##### DATA FOR REVIEW #####

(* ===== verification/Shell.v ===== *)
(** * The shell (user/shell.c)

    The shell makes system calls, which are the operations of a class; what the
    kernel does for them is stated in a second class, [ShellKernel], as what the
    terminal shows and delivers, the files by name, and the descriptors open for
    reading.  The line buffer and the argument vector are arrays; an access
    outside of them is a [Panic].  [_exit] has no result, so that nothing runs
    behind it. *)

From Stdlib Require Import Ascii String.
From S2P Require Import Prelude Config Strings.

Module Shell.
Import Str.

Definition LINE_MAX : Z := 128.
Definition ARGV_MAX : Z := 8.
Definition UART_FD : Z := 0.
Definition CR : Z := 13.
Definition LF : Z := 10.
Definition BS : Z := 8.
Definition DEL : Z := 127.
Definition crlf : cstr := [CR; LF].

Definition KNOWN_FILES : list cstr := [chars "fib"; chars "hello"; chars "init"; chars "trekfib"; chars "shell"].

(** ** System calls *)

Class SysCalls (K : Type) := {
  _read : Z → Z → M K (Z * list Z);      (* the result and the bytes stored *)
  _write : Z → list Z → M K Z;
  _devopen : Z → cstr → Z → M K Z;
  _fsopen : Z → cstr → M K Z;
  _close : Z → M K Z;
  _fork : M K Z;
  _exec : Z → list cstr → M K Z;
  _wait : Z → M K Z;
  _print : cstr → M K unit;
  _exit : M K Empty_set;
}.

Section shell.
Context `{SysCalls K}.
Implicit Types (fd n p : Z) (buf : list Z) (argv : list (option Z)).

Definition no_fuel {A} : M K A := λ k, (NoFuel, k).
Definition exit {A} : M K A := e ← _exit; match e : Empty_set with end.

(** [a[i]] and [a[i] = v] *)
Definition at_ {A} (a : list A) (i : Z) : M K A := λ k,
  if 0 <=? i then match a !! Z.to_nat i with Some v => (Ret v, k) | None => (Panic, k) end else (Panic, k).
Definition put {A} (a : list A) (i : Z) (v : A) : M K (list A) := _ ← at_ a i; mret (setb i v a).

#####

* INSTRUCTIONS FOR THE TASK
Find the string "From" in the data. Report each line it appears in.

* OUTPUT FOR THIS EXERCISE
From Stdlib Require Import Ascii String.
From S2P Require Import Prelude Config Strings.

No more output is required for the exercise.